The original analysis of this large randomised trial identified (in the multivariate analysis) WHO PS as the only key factor predicting survival in this population (Smit et al, 2003). (Smit et al, 2003) showed that patients with WHO PS 0–1 had a median survival of 8.5 months, whereas those with WHO PS 2 had a median survival of 3.3 months (P<0.001). In our analysis and also that of (Efficace et al, 2006), on the subgroup of patients with HRQoL data, female gender also predicted higher OS. A previously published analysis of 2531 advanced NSCLC patients also showed that female gender and good WHO PS were favourable independent prognostic factors for survival (Albain et al, 1991).

However, (Smit et al, 2003) analysis did not include HRQoL variables. The present analysis identified patients’ self-reported physical functioning (at baseline), pain (at baseline and change from baseline to cycle 1) and social function (change from baseline to cycle 2) as further prognostic factors for survival. We should note that the magnitude of the HRs of the EORTC QLQ-C30 and LC13 scales are smaller than those for the (categorised) clinical variables.

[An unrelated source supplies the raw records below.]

Lemma quiet_bullets (ts : list string) (trail : string) :
  Forall item ts -> all is_nl trail = true ->
  quiet (bullets ts ++ trail) = true /\
  prefix "##" (bullets ts ++ trail) = false.
Proof.
  intros Hts Htrail.
  assert (Hq : quiet trail = true /\ prefix "##" trail = false).
  { split.
    - rewrite <- (app_nil_r trail). now rewrite quiet_blank.
    - destruct trail as [|c trail]; [reflexivity|]. cbn [all] in Htrail.
      apply andb_true_iff in Htrail as [Hc _].
      unfold is_nl in Hc. apply Ascii.eqb_eq in Hc. now subst c. }
  induction Hts as [|t ts' Ht Hts' IH]; [exact Hq|].
  assert (Hline : all not_nl ("- " ++ t) = true).
  { destruct Ht as (_ & Hall & _). cbn [append all].
    exact (all_impl _ _ _ in_line_not_nl Hall). }
  split; [|destruct ts'; reflexivity].
  destruct ts' as [|t2 ts''].
  - cbn [bullets]. rewrite quiet_line by exact Hline. apply Hq.
  - change (bullets (t :: t2 :: ts''))
      with ("- " ++ t ++ String nl (bullets (t2 :: ts''))).
    rewrite <- (app_assoc "- "), app_assoc, quiet_line by exact Hline.
    cbn [append quiet]. destruct IH as [-> ->]. reflexivity.
Qed.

The finding of physical functioning and pain predicting survival in lung cancer has previously been reported (Ganz et al, 1991; Herndon et al, 1999; Movsas et al, 2009).

However, we observed a counter-intuitive finding in the univariate analysis: self-reported improvement over time (for the functional scales and global health status) was associated with a higher risk of death. (Braun et al, 2011a) also reported that an improvement in social functioning at 3 months was independently associated with a worse survival. Change score analyses can be biased by floor and ceiling effects at baseline, as those with extreme scores cannot improve or deteriorate beyond the maximum or minimum scores. In our sample, patients who reported a high level of symptoms at trial entry had a poor prognosis, but tended to report better outcomes over time (either through concomitant care, habituation or statistical regression to the mean). The reverse was seen in patients entering the trial with very good self-reported scores.

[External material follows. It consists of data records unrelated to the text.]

(** C5. For every emitted row the sorted player positions are the entries
    of the hit sample whose team is the shot's team, in sample order, followed
    by the other entries, in sample order (a stable reordering).  When exactly
    one entry [p] has the shot's team, [p] fills [hitter_x], [hitter_y] and
    the first of the others fills [receiver_x], [receiver_y]; with two
    entries this holds whichever of them comes first in the sample. *)
Theorem C5_hitter_first_receiver_second :
  forall a rows r,
    extract_rows a = Ok rows ->
    In r rows ->
    exists md data seqs samples shots shot shot_n hit l,
      row_of_shot a md data seqs samples shots shot shot_n r /\
      py_index_pred (hit_samples samples) shot_n = Ok hit /\
      (exists ps, hit.["players"] = Ok ps /\ py_iter ps = Ok l) /\
      sorted_players hit shot =
      Ok (filter (is_hitter shot) l ++ filter (is_receiver shot) l) /\
      (forall p,
         filter (is_hitter shot) l = [p] ->
         position_in p (r_hitter_x r) (r_hitter_y r) /\
         exists q rest,
           filter (is_receiver shot) l = q :: rest /\
           position_in q (r_receiver_x r) (r_receiver_y r)) /\
      (forall p q,
         l = [p; q] \/ l = [q; p] ->
         is_hitter shot p = true -> is_hitter shot q = false ->
         position_in p (r_hitter_x r) (r_hitter_y r) /\
         position_in q (r_receiver_x r) (r_receiver_y r)).
Proof.
  intros a rows r H Hr.
  destruct (emitted_row_provenance _ _ _ H Hr)
    as (md & data & seqs & samples & shots & shot & shot_n & Hrow).
  assert (Hb := Hrow). destruct Hb as (_ & _ & _ & _ & _ & Hb).
  apply row_positions in Hb.
  destruct Hb as (hit & ps & l & p0 & p1 & rest & Hhit & Hps & Hl & Hsort & Heq
                  & Hp0 & Hp1).
  exists md, data, seqs, samples, shots, shot, shot_n, hit, l.
  split; [assumption |]. split; [assumption |]. split; [eauto |].
  split; [now rewrite Heq |].
  assert (Hone : forall p,
             filter (is_hitter shot) l = [p] ->
             position_in p (r_hitter_x r) (r_hitter_y r) /\
             exists q rest0,
               filter (is_receiver shot) l = q :: rest0 /\
               position_in q (r_receiver_x r) (r_receiver_y r)).
  { intros p Hp. rewrite Hp in Heq. cbn in Heq.
    injection Heq as -> Hothers. split; [assumption |]. eauto. }
  split; [exact Hone |].
  intros p q Hpq Hp Hq.
  destruct (Hone p) as (Hpos & q' & rest' & Hoth & Hpos').
  { unfold is_receiver in *.
    destruct Hpq as [-> | ->]; cbn; rewrite Hp, Hq; reflexivity. }
  split; [assumption |].
  assert (q' = q); [| now subst].
  unfold is_receiver in Hoth.
  destruct Hpq as [-> | ->]; cbn in Hoth; rewrite Hp, Hq in Hoth; cbn in Hoth;
    now injection Hoth as ->.
Qed.

Lemma C5_hitter_first_witness :
  exists md data seqs samples shots shot shot_n hit l,
    row_of_shot scenario_archive md data seqs samples shots shot shot_n
                scenario_row /\
    py_index_pred (hit_samples samples) shot_n = Ok hit /\
    (exists ps, hit.["players"] = Ok ps /\ py_iter ps = Ok l) /\
    sorted_players hit shot =
    Ok (filter (is_hitter shot) l ++ filter (is_receiver shot) l) /\
    (forall p,
       filter (is_hitter shot) l = [p] ->
       position_in p (r_hitter_x scenario_row) (r_hitter_y scenario_row) /\
       exists q rest,
         filter (is_receiver shot) l = q :: rest /\
         position_in q (r_receiver_x scenario_row) (r_receiver_y scenario_row)) /\
    (forall p q,
       l = [p; q] \/ l = [q; p] ->
       is_hitter shot p = true -> is_hitter shot q = false ->
       position_in p (r_hitter_x scenario_row) (r_hitter_y scenario_row) /\
       position_in q (r_receiver_x scenario_row) (r_receiver_y scenario_row)).
Proof.
  apply (C5_hitter_first_receiver_second scenario_archive [scenario_row]
           scenario_row).
  - vm_compute. reflexivity.
  - left. reflexivity.
Defined.




(** C10. Take a shot that passed the guard, with every step before the
    player fields done: timestamps, hit, bounce, sort and the head of the
    row; let the hit sample list the entries [l], each with a readable
    position.  With fewer than two entries the row is not built and the
    failure is IndexError; with two or more the row is built.  In any case a
    row is only built from a hit sample that lists two entries or more, and
    reading the hitter (the receiver) position raises IndexError exactly when
    the sample lists no entry (fewer than two). *)
Theorem C10_two_player_positions_needed :
  forall md seqs hits bounces shot shot_n ts d et hit b ps l positions ball
         hit_ball bounce_ball head,
    shot.["time_utc"] = Ok ts ->
    shot.["duration"] = Ok d ->
    end_time_of ts d = Ok et ->
    py_index_pred hits shot_n = Ok hit ->
    find_bounce hit d bounces = Ok b ->
    hit.["players"] = Ok ps ->
    py_iter ps = Ok l ->
    sorted_players hit shot = Ok positions ->
    hit.["ball"] = Ok ball ->
    ball.["pos"] = Ok hit_ball ->
    bounce_ball_of b = Ok bounce_ball ->
    row_head md seqs shot shot_n ts et hit_ball bounce_ball = Ok head ->
    Forall (fun p => exists fx fy, position_in p fx fy) l ->
    length positions = length l /\
    ((length l < 2)%nat ->
     build_row md seqs hits bounces shot shot_n = Err IndexError /\
     (shot.["shot_no"] = Ok shot_n ->
      py_gt_len shot_n (length hits) = Ok false ->
      forall rest rows,
        process_shots md seqs hits bounces (shot :: rest) rows = Err IndexError)) /\
    ((2 <= length l)%nat ->
     exists r, build_row md seqs hits bounces shot shot_n = Ok r) /\
    (forall r, build_row md seqs hits bounces shot shot_n = Ok r ->
               (2 <= length l)%nat) /\
    (forall axis,
       (position_of positions 0 axis = Err IndexError <-> length l = 0%nat) /\
       (position_of positions 1 axis = Err IndexError <-> (length l < 2)%nat)).
Proof.
  intros md seqs hits bounces shot shot_n ts d et hit b ps l positions ball
         hit_ball bounce_ball head
         Hts Hd Het Hhit Hb Hps Hl Hsort Hball Hpos Hbb Hhead Hwf.
  destruct (sorted_players_spec _ _ _ Hsort) as (ps' & l' & Hps' & Hl' & Heq).
  rewrite Hps in Hps'. injection Hps' as <-.
  rewrite Hl in Hl'. injection Hl' as <-.
  assert (Hlen : length positions = length l).
  { rewrite Heq. apply filter_partition_length. }
  assert (Hwf' : Forall (fun p => exists fx fy, position_in p fx fy) positions).
  { apply Forall_forall. intros p Hp. rewrite Forall_forall in Hwf. apply Hwf.
    rewrite Heq in Hp. apply in_app_or in Hp.
    destruct Hp as [Hp | Hp]; apply filter_In in Hp; tauto. }
  assert (Hbuild :
            build_row md seqs hits bounces shot shot_n =
            (hitter_x <- position_of positions 0 "x" ;;
             hitter_y <- position_of positions 0 "y" ;;
             receiver_x <- position_of positions 1 "x" ;;
             receiver_y <- position_of positions 1 "y" ;;
             Ok (head hitter_x hitter_y receiver_x receiver_y))).
  { unfold build_row. rewrite Hts. cbn [bind]. rewrite Hd. cbn [bind].
    rewrite Het. cbn [bind]. rewrite Hhit. cbn [bind]. rewrite Hb. cbn [bind].
    rewrite Hsort. cbn [bind]. rewrite Hball. cbn [bind]. rewrite Hpos.
    cbn [bind]. rewrite Hbb. cbn [bind]. rewrite Hhead. reflexivity. }
  split; [exact Hlen |]. split; [| split; [| split]].
  - intros Hshort.
    assert (Herr : build_row md seqs hits bounces shot shot_n = Err IndexError).
    { rewrite Hbuild.
      destruct positions as [| p0 [| p1 rest]]; cbn in Hlen.
      + reflexivity.
      + inversion Hwf' as [| ? ? (fx & fy & Hp0) _]; subst.
        destruct (position_of_in [p0] 0 p0 (list_index_head _ _) _ _ Hp0)
          as (-> & ->).
        reflexivity.
      + lia. }
    split; [exact Herr |].
    intros Hn Hguard rest rows. cbn [process_shots]. unfold process_shot.
    rewrite Hn. cbn [bind]. rewrite Hguard. cbn [bind]. rewrite Herr.
    reflexivity.
  - intros Hlong. rewrite Hbuild.
    destruct positions as [| p0 [| p1 rest]]; cbn in Hlen; try lia.
    inversion Hwf' as [| ? ? (fx & fy & Hp0) Hwf1]; subst.
    inversion Hwf1 as [| ? ? (gx & gy & Hp1) _]; subst.
    destruct (position_of_in (p0 :: p1 :: rest) 0 p0 (list_index_head _ _) _ _ Hp0)
      as (-> & ->).
    destruct (position_of_in (p0 :: p1 :: rest) 1 p1 (list_index_second _ _ _) _ _ Hp1)
      as (-> & ->).
    cbn. eauto.
  - intros r Hr. apply row_positions in Hr.
    destruct Hr as (hit' & ps' & l' & p0 & p1 & rest & Hhit' & Hps' & Hl' & _ & Heq' & _).
    rewrite Hhit in Hhit'. injection Hhit' as <-.
    rewrite Hps in Hps'. injection Hps' as <-.
    rewrite Hl in Hl'. injection Hl' as <-.
    rewrite <- (filter_partition_length (is_hitter shot) l).
    fold (is_receiver shot). rewrite Heq'. cbn. lia.
  - intros axis. rewrite !position_of_IndexError, !list_index_IndexError, Hlen.
    split; lia.
Qed.

Lemma C10_two_player_positions_witness :
  build_row scenario_metadata (sequences_entry 1) [lone_player_hit] []
            scenario_shot (JInt 1) = Err IndexError.
Proof.
  refine (proj1 (proj1 (proj2
    (C10_two_player_positions_needed scenario_metadata (sequences_entry 1)
       [lone_player_hit] [] scenario_shot (JInt 1)
       (JStr scenario_time) (JInt 1) "2023-01-01T00:00:01Z" lone_player_hit None
       (JArr [position_entry "A" 5 6]) [position_entry "A" 5 6]
       [position_entry "A" 5 6]
       (JObj [("pos", JObj [("x", JInt 1); ("y", JInt 2); ("z", JInt 3)])])
       (JObj [("x", JInt 1); ("y", JInt 2); ("z", JInt 3)])
       no_bounce_ball _ _ _ _ _ _ _ _ _ _ _ _ _ _)) _)).
  all: try (vm_compute; reflexivity).
  constructor; [| constructor].
  exists (JInt 5), (JInt 6), (JObj [("x", JInt 5); ("y", JInt 6)]).
  repeat split.
Defined.

(** C1 (amended). The rows of a run are the rows of its documents, group
    after group, in ascending order of the integer tuples of their names;
    documents with equal tuples keep the order of the archive.  When the
    tuples are pairwise distinct the order is strictly ascending, and every
    archive with the same entries in another order gives the same rows. *)
Theorem C1_rows_follow_sorted_keys :
  forall a rows,
    extract_rows a = Ok rows ->
    exists keyed groups,
      keyed_files (namelist a) = Ok keyed /\
      Permutation (py_sort lex_lt false keyed) keyed /\
      StronglySorted key_le (py_sort lex_lt false keyed) /\
      (forall k, filter (has_key k) (py_sort lex_lt false keyed)
                 = filter (has_key k) keyed) /\
      Forall2 (document_rows a) (map snd (py_sort lex_lt false keyed)) groups /\
      rows = concat groups /\
      (NoDup (map fst keyed) ->
       StronglySorted key_lt (py_sort lex_lt false keyed) /\
       forall a', Permutation a a' -> extract_rows a' = Ok rows).
Proof.
  intros a rows H. unfold extract_rows, sort_files in H. inv_bind H.
  apply bind_Ok_inv in E. destruct E as (keyed & Hk & E). injection E as <-.
  destruct (process_files_groups _ _ _ _ _ _ H) as (groups & Hgroups & Hrows).
  exists keyed, groups. cbn [py_sort] in *.
  split; [assumption |]. split; [apply sort_keyed_perm |].
  split; [apply sort_keyed_sorted |]. split; [intros k; apply sort_keyed_stable |].
  split; [assumption |]. split; [assumption |].
  intros Hnd. split.
  - apply sorted_strict; [apply sort_keyed_sorted |].
    apply (Permutation_NoDup (l := map fst keyed)); [| assumption].
    apply Permutation_map, Permutation_sym, sort_keyed_perm.
  - intros a' Hp. unfold extract_rows, sort_files.
    assert (Hnames : Permutation (namelist a) (namelist a'))
      by (now apply Permutation_map).
    destruct (keyed_files_perm _ _ Hnames _ Hk) as (keyed' & Hk' & Hpk).
    rewrite Hk'. cbn [bind py_sort].
    assert (Hsame : sort_keyed lex_lt keyed' = sort_keyed lex_lt keyed).
    { symmetry. apply sorted_unique.
      - apply sort_keyed_sorted.
      - apply sort_keyed_sorted.
      - rewrite !sort_keyed_perm. exact Hpk.
      - apply (Permutation_NoDup (l := map fst keyed)); [| assumption].
        apply Permutation_map, Permutation_sym, sort_keyed_perm. }
    rewrite Hsame, <- H. apply process_files_ext.
    intros g Hg. left. unfold read_document.
    destruct (sorted_names_match _ _ _ Hk Hg) as (n & g' & _ & _ & Hpath).
    rewrite (zip_read_perm a a'); [reflexivity | assumption |].
    intros c c'. now apply (names_functional a keyed Hk Hnd _ g').
Qed.

Lemma C1_rows_follow_sorted_keys_witness :
  exists r1 r2,
    extract_rows [("data/2_0.json", Some second_doc);
                  ("data/1_0.json", Some first_doc)] = Ok [r1; r2] /\
    extract_rows [("data/1_0.json", Some first_doc);
                  ("data/2_0.json", Some second_doc)] = Ok [r1; r2] /\
    r_point r1 = JInt 1 /\ r_point r2 = JInt 2.
Proof.
  eexists. eexists. split; [vm_compute; reflexivity |].
  split; [| split; reflexivity].
  edestruct (C1_rows_follow_sorted_keys
               [("data/2_0.json", Some second_doc); ("data/1_0.json", Some first_doc)])
    as (keyed & groups & Hk & _ & _ & _ & _ & _ & Hperm).
  - vm_compute. reflexivity.
  - apply Hperm.
    + vm_compute in Hk. injection Hk as <-. cbn.
      repeat constructor; cbn; intuition discriminate.
    + apply perm_swap.
Defined.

Our results have important implications for both clinical and research practices. They reinforce the notion that baseline HRQoL scores are prognostic and suggest that change from baseline over time in HRQoL scores, as measured on subscales of the EORTC QLQ-C30 and LC13, may provide additional prognostic value for survival. Thus, baseline HRQoL, in addition to clinical variables, should be taken into consideration when planning treatment. Also, inclusion of baseline HRQoL as a stratification factor could increase trial efficiency, create more homogeneous treatment groups and improve understanding of trial results. Our work suggests that the regular HRQoL assessments during the course of treatment could be an early signal of patient deterioration, and raises the hypothesis that interventions to improve pain, physical functioning, dysphagia and social function could have potential to improve survival outcomes. Appropriate care procedures should be taken when there is an indication of a patient’s HRQoL deterioration. However, the utility of this approach to patient management should be investigated in prospective studies in NSCLC cancer patients.

Our study is a secondary analysis with several limitations. The median survival of the patients who provided HRQoL baseline data, in the original trial, was higher than that of patients who did not. Although our observed baseline HRQoL scores were similar to other groups of patients with the same disease (Scott et al, 2008), such missing data, which are common in HRQoL studies, may restrict the generalisability of our findings. It is possible that our study sample might reflect patients with a better baseline health condition who experienced fewer symptoms.

In conclusion, our findings lend further support to the growing body of literature that suggest that baseline HRQoL, as well as change from baseline over time in HRQoL, as measured on subscales of the EORTC QLQ-C30 and LC13, contains added prognostic value for survival in advanced NSCLC.